En una importante tarea misionera, Jesús, va caminando con sus discípulos. Seguramente le sucede que a veces la gente más cercana dice cosas que jamás se ha pensado siquiera decir: el Padre lo ordenó; son instrucciones del párroco; o a veces opiniones personales que se entregan a los que consultan o son misionados y que no siempre son de acuerdo a la doctrina que el magisterio enseña porque lo ha discernido, lo ha rezado, lo ha descubierto a partir de la palabra revelada de Dios que está contenida en las Sagradas Escrituras. Y se enseñan como cosas ciertas infinidad de pecados, de condenas, de penas que no están siquiera en el pensamiento del Padre.
Para Jesús es vital dejar muy en claro lo que significa su ministerio. Pero para ello es un deber el mostrarles su verdad. Contarles quien es el Hijo del Hombre y lo que significa el anuncio que realiza. Su mensaje habla del amor del Padre y de su cercanía a los más pobres y sencillos de su tiempo, a los excluidos; y ese mensaje resulta un escándalo para los judíos ya que se consideraba un premio de Dios el que tuviera riquezas o salud y castigo el que padecía pobreza o dolor. Pero la vivencia concreta nos enseña que al parecer la riqueza no siempre es virtuosa cuando ha sido a expensas de los más pobres ya que entonces ese culto es hipócrita y su denuncia trae consigo la persecución, lo que vislumbra Jesús. En esas condiciones seguramente los discípulos tendrán miedo y se echarán atrás, como se ha visto en la historia y en tiempos actuales.

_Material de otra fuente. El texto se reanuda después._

(* ===== verification/LinuxTrace.v ===== *)
(** Trace streaming on the USB device of [UsbDev.v]: the trace command of the
    utility from its arguments to its file, through the trace client, the device
    class and a libusb.  The device keeps the promise that the theorems on trace
    streaming rely on, so they hold of this stack. *)
From S2P Require Import Prelude UsbIf UsbDev UsbScript UsbDevInv Trace TraceRun CcuIn CcuCswp CcuTrace.

(** The scripted libusb, when it accepts all that it is given. *)
Definition accepting_libusb : LibUSB script_usb dest :=
  let L := script_libusb (P := dest) in {|
    libusb_init := @libusb_init _ _ L;
    libusb_exit := @libusb_exit _ _ L;
    libusb_get_device_list := @libusb_get_device_list _ _ L;
    libusb_get_device_descriptor := @libusb_get_device_descriptor _ _ L;
    libusb_get_active_config_descriptor := @libusb_get_active_config_descriptor _ _ L;
    libusb_get_config_descriptor := @libusb_get_config_descriptor _ _ L;
    libusb_open := @libusb_open _ _ L;
    libusb_close := @libusb_close _ _ L;
    libusb_claim_interface := @libusb_claim_interface _ _ L;
    libusb_clear_halt := @libusb_clear_halt _ _ L;
    libusb_control_transfer := @libusb_control_transfer _ _ L;
    libusb_control_string := @libusb_control_string _ _ L;
    libusb_alloc_transfer := @libusb_alloc_transfer _ _ L;
    libusb_free_transfer := @libusb_free_transfer _ _ L;
    libusb_submit_transfer u w :=
      (0, mkUsb (ul_next w) (ul_held w ++ [(u_endpoint u, u_ptr u)]) (ul_cancelled w) (ul_script w) (ul_room w));
    libusb_cancel_transfer := @libusb_cancel_transfer _ _ L;
    libusb_handle_event := @libusb_handle_event _ _ L;
  |}.
#[local] Existing Instance accepting_libusb.
Abbreviation linux_trace := (USBDeviceLinux script_usb dest).

Lemma accepting_accepts : accepting (W := script_usb) (P := dest).
Proof. intros u w. simpl. lia. Qed.
#[export] Instance accepting_laws : USBDeviceLaws linux_trace dest := linux_laws accepting_accepts.

(** ** A capture *)

Definition linux_env : TraceEnv :=
  mkTraceEnv Z.of_nat (fun _ l => length l) true true true true (Some (bytes_of "type=usb
vid=955
pid=7045
iid=1
serial=AB
")) 0.
Definition linux_new (script : list (Z * libusb_status * list Z)) : linux_trace :=
  mkDev (mkUSBID 0 0 0 0) [] false 0 [] 0 [] ∅ 0 [] false (mkUsb 1 [] [] script None).
Definition linux_start (script : list (Z * libusb_status * list Z)) (l : list pick) : Proc linux_trace :=
  mkProc (mkSys (mkTrace false (linux_new script) [] [] 0 None false [] (mkUSBID 0 0 0 0) [] 0 0 [] None 0 [] ∅ []) Idle)
    [] l 0 false 0 0 [].
Definition linux_capture (script : list (Z * libusb_status * list Z)) (l : list pick) : outcome3 (Proc linux_trace) unit :=
  perf_cstrace linux_env (linux_new script) (map bytes_of ["ccu"; "cstrace"; "0"]%string) (linux_start script l).

(** The control transfer has address 1 in libusb, the buffers those after it:
    three of them are filled, one after another, then the device says that the
    data has ended. *)
Definition linux_script : list (Z * libusb_status * list Z) :=
  [(2, LIBUSB_TRANSFER_COMPLETED, [7; 8]); (3, LIBUSB_TRANSFER_COMPLETED, [9]);
   (4, LIBUSB_TRANSFER_COMPLETED, [10; 11; 12]); (1, LIBUSB_TRANSFER_COMPLETED, [0; 0; 5; 0; 0; 0; 0; 0])].
Definition capture_result (o : outcome3 (Proc linux_trace) unit) :=
  match o with
  | Done r p => Some (Some (match r with Val _ => 0 | Fail c => c end), outFile p)
  | Running p => Some (None, outFile p)
  | Undefined => None
  end.

(** While it runs, and when the user has interrupted it: the command cancels the
    transfers that are left, gets them all back, and returns 0. *)
Example linux_capturing : capture_result (linux_capture linux_script (turns_of 12)) = Some (None, [7; 8; 9; 10; 11; 12]).
Proof. vm_compute. reflexivity. Qed.
Example linux_captured :
  capture_result (linux_capture linux_script (turns_of 12 ++ [PSignal] ++ turns_of 100)) =
    Some (Some 0, [7; 8; 9; 10; 11; 12]).
Proof. vm_compute. reflexivity. Qed.
(** A position of [l] whose token is not in use: its buffer is free. *)
Lemma free_position k l g S i u ty :
  tokens_ok k l g S -> streaming k g S -> l !! Z.to_nat i = Some u -> not_in_use k u S -> 0 <= i ->
  free_turn k g (TCall (CSubmitEventBuffer k ty i)) S.
Proof.
  intros [Ho Ha] Hst Hl Hu Hi. unfold free_turn. destruct (s_client S); try done.
  destruct (m_sinkState (s_trace S) !! Z.to_nat k) as [st|] eqn:Hk; [|done]. unfold unused.
  intros (t & Hg & Ht)%list_elem_of_fmap_1. assert (Hin := Ha st t eq_refl Ht).
  apply list_elem_of_lookup in Hin as (j & Hj). destruct (Ho j t Hj) as [->|[Hg' _]].
  - assert (H0' := sys_tokens k S st (-1) (sm_inv _ _ _ Hst) Hk Ht). lia.
  - rewrite Hg' in Hg. injection Hg as Hij. subst i. rewrite Nat2Z.id in Hl. rewrite Hj in Hl. injection Hl as <-.
    by apply (Hu st).
Qed.

Lemma capture_submit S0 k l ts rcv g S i u ty o S' :
  capturing S0 k ts rcv g S -> tokens_ok k l g S -> s_client S = Idle -> l !! Z.to_nat i = Some u ->
  not_in_use k u S -> 0 <= i -> step (TCall (CSubmitEventBuffer k ty i)) S = Some (o, S') ->
  let g' := <[m_nextToken (s_trace S) := i]> g in
  s_client S' = Idle /\ capturing S0 k (ts ++ [TCall (CSubmitEventBuffer k ty i)]) rcv g' S' /\
  match o with
  | Some (Val t) => tokens_ok k (<[Z.to_nat i := t]> l) g' S'
  | Some (Fail _) => True
  | None => False
  end.
Proof.
  intros Hc Htok Hid Hl Hu Hi Hs g'.
  assert (Ht : stream_turn k (TCall (CSubmitEventBuffer k ty i))) by done.
  assert (Hf := free_position k l g S i u ty Htok (cap_streaming _ _ _ _ _ _ Hc) Hl Hu Hi).
  assert (Hc' := capturing_step S0 k ts rcv g S _ o S' Ht Hf Hc Hs).
  assert (Hown : owners (TCall (CSubmitEventBuffer k ty i)) S g = g') by (unfold owners; by rewrite Hid).
  rewrite Hown in Hc'. unfold received_by in Hc'.
  replace (returned_by _ _ _ _) with (@nil Z) in Hc' by by destruct o as [[]|].
  rewrite app_nil_r in Hc'. assert (Hs0 := Hs). unfold step in Hs. rewrite Hid in Hs.
  apply client_turn_eq in Hs as (r & s' & Hs & -> & ->).
  assert (Hr : after r = Idle /\ match observed r with Some (Val t) => t = m_nextToken (s_trace S) /\
      m_nextToken s' = m_nextToken (s_trace S) + 1 | Some (Fail _) => True | None => False end).
  { unfold returns in Hs. apply E_bind_cases in Hs as [(v & s1 & Hs & [= <- <-])|(x & _ & ->)]; [|done].
    split; [done|]. simpl. unfold SubmitEventBuffer in Hs.
    apply E_bind_cases in Hs as [(stt & s2 & Hck & Hs)|(x & _ & [=])].
    apply submit_checks_keeps in Hck. assert (Hn2 : m_nextToken s2 = m_nextToken (s_trace S)) by by injection Hck.
    apply E_bind_cases in Hs as [(t & s3 & Ha & Hs)|(x & _ & [=])]. apply alloc_token_inv in Ha as [[= ->] ->].
    apply E_bind_cases in Hs as [(w & s4 & He & [= <- <-])|(x & _ & [=])].
    apply (enqueue_changes k ty stt _ s2) in He as (_ & Hn3 & _); [|done..]. simpl. split; [done|congruence]. }
  destruct Hr as [Hidle Hr]. split; [exact Hidle|]. split; [exact Hc'|].
  destruct (observed r) as [[t|x]|] eqn:Hobs; [|done|done]. destruct Hr as [-> Hnext]. destruct Htok as [Ho Ha].
  assert (Hlen : (Z.to_nat i < length l)%nat) by by eapply lookup_lt_Some. split.
  - intros j x Hj. simpl. unfold g'. apply list_lookup_insert_Some in Hj as [(<- & <- & _)|[Hne Hj]].
    + right. rewrite lookup_insert_eq, Z2Nat.id by lia. split; [done|lia].
    + destruct (Ho j x Hj) as [?|[Hg Hx]]; [by left|]. right. rewrite lookup_insert_ne by lia. split; [done|lia].
  - intros st' x Hk Hx. destruct (so_sink _ _ _ _ (sm_stream _ _ _ (cap_streaming _ _ _ _ _ _ Hc))) as (st & Hk0 & _).
    destruct (step_tokens _ _ _ _ _ _ _ _ _ ltac:(apply Ht) (cap_streaming _ _ _ _ _ _ Hc)
      Hs0 Hk0 Hk Hx) as [Hin|(-> & _)].
    + assert (Hinl := Ha st x Hk0 Hin). apply list_elem_of_lookup in Hinl as (j & Hj).
      apply list_elem_of_lookup. exists j. rewrite list_lookup_insert_ne; [done|]. intros <-.
      rewrite Hj in Hl. injection Hl as ->. by apply (Hu st).
    + apply list_elem_of_lookup. exists (Z.to_nat i). by rewrite list_lookup_insert_eq.
Qed.
End history.

(** ** Reasoning about the command *)

Section command.
Context {D : Type} `{USBDeviceLaws D dest} (env : TraceEnv) (S0 : Sys D) (k : Z).
Implicit Types (p : Proc D) (S : Sys D) (g : gmap Z Z) (f : list Z).
Abbreviation P := (R (Proc D)).

(** Assertions speak of the system and of the file. *)
Definition assertion : Type := Sys D -> list Z -> list turn -> Prop.
Implicit Types A B : assertion.

Definition all_written : Prop := forall n l, (length l <= te_write env n l)%nat.

(** What is promised of the command at any time: the file is the beginning of
    what was delivered; and during the capture all of it, but for what is
    waiting. *)
Definition promise : assertion := fun S f ts =>
  exists g d, history S0 ts g d S /\ f `prefix_of` d /\
    (all_written -> in_loop (s_trace S) -> ~ ended ts -> f ++ waiting_data k g [] (s_trace S) = d).

Definition over : assertion := fun S f ts => exists g d, history S0 ts g d S /\ f `prefix_of` d /\ ended ts.
Definition unstarted : assertion := fun S f ts =>
  exists g d, history S0 ts g d S /\ f = [] /\ m_dataThread (s_trace S) = None.
(** The capture cannot go on, but nothing was missed. *)
Definition halted : assertion := fun S f ts =>
  exists g rcv, capturing S0 k ts rcv g S /\ f `prefix_of` rcv /\ (all_written -> f = rcv).
Definition broken : assertion := fun S f ts => over S f ts \/ unstarted S f ts \/ halted S f ts.
Definition going (l : list Z) : assertion := fun S f ts =>
  exists g, capturing S0 k ts f g S /\ tokens_ok k l g S /\ s_client S = Idle.

Lemma over_promise S f ts : over S f ts -> promise S f ts.
Proof. intros (g & d & Hh & Hp & He). exists g, d. by split. Qed.
Lemma unstarted_promise S f ts : unstarted S f ts -> promise S f ts.
Proof.
  intros (g & d & Hh & -> & Hth). exists g, d. split; [done|]. split; [apply prefix_nil|].
  intros _ Hl. unfold in_loop in Hl. by rewrite Hth in Hl.
Qed.
Lemma halted_promise S f ts : halted S f ts -> promise S f ts.
Proof.
  intros (g & rcv & [Hst (d & lost & Hh & He & Hl)] & Hp & Hw). exists g, d. split; [done|].
  split; [rewrite <- He; etrans; [exact Hp|by apply prefix_app_r]|].
  intros Hall Hin _. rewrite (Hw Hall). destruct Hl as [->|Hs]; [|exfalso; by eapply in_loop_stopped].
  by rewrite app_nil_r in He.
Qed.
Lemma broken_promise S f ts : broken S f ts -> promise S f ts.
Proof. intros [?|[?|?]]; [by apply over_promise|by apply unstarted_promise|by apply halted_promise]. Qed.
Lemma going_halted l S f ts : going l S f ts -> halted S f ts.
Proof. intros (g & Hc & _ & _). by exists g, f. Qed.
Lemma going_broken l S f ts : going l S f ts -> broken S f ts.
Proof. intros Hg. right. right. by eapply going_halted. Qed.
Lemma going_promise l S f ts : going l S f ts -> promise S f ts.
Proof. intros Hg. by eapply halted_promise, going_halted. Qed.

Definition holds {T} (A : assertion) (m : P T) (post : result T -> assertion) : Prop :=
  forall p, A (p_sys p) (outFile p) (p_turns p) ->
    match m p with
    | Done r p' => post r (p_sys p') (outFile p') (p_turns p')
    | Running p' => promise (p_sys p') (outFile p') (p_turns p')
    | Undefined => True
    end.

Lemma holds_bind {T U} A (m : P T) (mid : result T -> assertion) (f : T -> P U) post :
  holds A m mid -> (forall a, holds (mid (Val a)) (f a) post) ->
  (forall c S l ts, mid (Fail c) S l ts -> post (Fail c) S l ts) -> holds A (m ≫= f) post.
Proof.
  intros Hm Hf Hc p Hp. unfold mbind, R_bind. specialize (Hm p Hp).
  destruct (m p) as [[a|c] p'|p'|]; [by apply Hf|by apply Hc|done..].
Qed.
Lemma holds_ret {T} A (a : T) (post : result T -> assertion) :
  (forall S f ts, A S f ts -> post (Val a) S f ts) -> holds A (mret a) post.
Proof. intros Hp p. apply Hp. Qed.
Lemma holds_fail {T} A c (post : result T -> assertion) :
  (forall S f ts, A S f ts -> post (Fail c) S f ts) -> holds A (r_fail c : P T) post.
Proof. intros Hp p. apply Hp. Qed.
Lemma holds_ub {T} A (post : result T -> assertion) : holds A (r_ub : P T) post.
Proof. by intros p. Qed.
Lemma holds_weaken {T} A A' (m : P T) (post post' : result T -> assertion) :
  (forall S f ts, A' S f ts -> A S f ts) -> holds A m post ->
  (forall r S f ts, post r S f ts -> post' r S f ts) -> holds A' m post'.
Proof.
  intros HA Hm Hp p Hp'. specialize (Hm p (HA _ _ _ Hp')). destruct (m p) as [r p'|p'|]; [by apply Hp|done..].
Qed.
Lemma holds_if {T} A (b : bool) (m1 m2 : P T) post :
  holds A m1 post -> holds A m2 post -> holds A (if b then m1 else m2) post.
Proof. by destruct b. Qed.
Lemma holds_early A b c (post : result unit -> assertion) :
  (forall S f ts, A S f ts -> post (Val tt) S f ts) -> (forall S f ts, A S f ts -> post (Fail c) S f ts) ->
  holds A (early b c) post.
Proof. intros H1 H2. destruct b; [by apply holds_fail|by apply holds_ret]. Qed.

Por otro lado, aparece Pedro, que por cuidar a Jesús y seguramente su propia vida, le pide a Jesús que no diga esas cosas. Pero hacer eso implica impedir el paso del Espíritu. Es frenar la vivencia de una vocación por lo que pudiera suceder.
Se nos invita a tener siempre la actitud valiente y decidida de anunciar el Evangelio a todos no importando lo que pudiera suceder: hoy son muchos los cristianos perseguidos en tantos lugares del mundo especialmente en Medio Oriente, por ellos hacemos oración; muchos de ellos han debido morir sin siquiera plantearse esta pregunta, solo han nacido en un país que no respeta los pensamientos ni la fe de otros.
Estamos llamados a ser hombres y mujeres que abren los caminos para que el Evangelio transite libre en medio de nosotros. Que la palabra de Jesús sea dicha como anuncio y denuncia de todo lo que impide a las personas vivir como tales. Porque si las personas callan las piedras hablarán, nos dirán en la entrada de Jesús a Jerusalén.
Un saludo a todos quienes construyen nuestra patria, que estos días sean de sano encuentro familiar y que podamos reconocer nuestras raíces, nuestras tradiciones que se expresan de un modo nuevo en el siglo veintiuno.